Dataset records Block Start

(** The callbacks that the script hands to [server.close]: the farewell
    of SIGTERM, and the exit of a rejection. *)
Definition registered (seen_failure : Prop) (callback : list Action) : Prop :=
  callback = [Log farewell] \/ (callback = [Exit 1] /\ seen_failure).

(** What holds of the process after any events: it has not exited, or it
    exited with status 1 after a failure; and the callbacks that wait for
    the server to close are the script's. *)
Definition sound (seen_failure : Prop) (s : Process) : Prop :=
  (exited s = None \/ (exited s = Some 1%Z /\ seen_failure))
  /\ Forall (registered seen_failure) (on_close s).

(** A server that has stopped listening, with no more requests in flight
    than [n]. *)
Definition closed_within (n : nat) (s : Process) : Prop :=
  listening s = false /\ (in_flight s <= n)%nat.

End Supervisor.

(** ** The start-up script: the connection string and the order of the
    script *)

Module Startup.
Import Supervisor.

(** The variables of [process.env] that the script reads for the
    database. *)
Record ProcessEnv := {
  DATABASE : option string;
  DATABASE_PASSWORD : option string
}.

(** [s] around the first occurrence of [pattern]. *)
Fixpoint split_at (pattern s : string) : option (string * string) :=
  match rest_after pattern s with
  | Some after => Some (EmptyString, after)
  | None =>
      match s with
      | EmptyString => None
      | String c s' =>
          match split_at pattern s' with
          | Some (before, after) => Some (String c before, after)
          | None => None
          end
      end
  end.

Dataset records Block End

Retype each line above, keeping every character.

> Solution
(** The callbacks that the script hands to [server.close]: the farewell
    of SIGTERM, and the exit of a rejection. *)
Definition registered (seen_failure : Prop) (callback : list Action) : Prop :=
  callback = [Log farewell] \/ (callback = [Exit 1] /\ seen_failure).

(** What holds of the process after any events: it has not exited, or it
    exited with status 1 after a failure; and the callbacks that wait for
    the server to close are the script's. *)
Definition sound (seen_failure : Prop) (s : Process) : Prop :=
  (exited s = None \/ (exited s = Some 1%Z /\ seen_failure))
  /\ Forall (registered seen_failure) (on_close s).

(** A server that has stopped listening, with no more requests in flight
    than [n]. *)
Definition closed_within (n : nat) (s : Process) : Prop :=
  listening s = false /\ (in_flight s <= n)%nat.

End Supervisor.

(** ** The start-up script: the connection string and the order of the
    script *)

Module Startup.
Import Supervisor.

(** The variables of [process.env] that the script reads for the
    database. *)
Record ProcessEnv := {
  DATABASE : option string;
  DATABASE_PASSWORD : option string
}.

(** [s] around the first occurrence of [pattern]. *)
Fixpoint split_at (pattern s : string) : option (string * string) :=
  match rest_after pattern s with
  | Some after => Some (EmptyString, after)
  | None =>
      match s with
      | EmptyString => None
      | String c s' =>
          match split_at pattern s' with
          | Some (before, after) => Some (String c before, after)
          | None => None
          end
      end
  end.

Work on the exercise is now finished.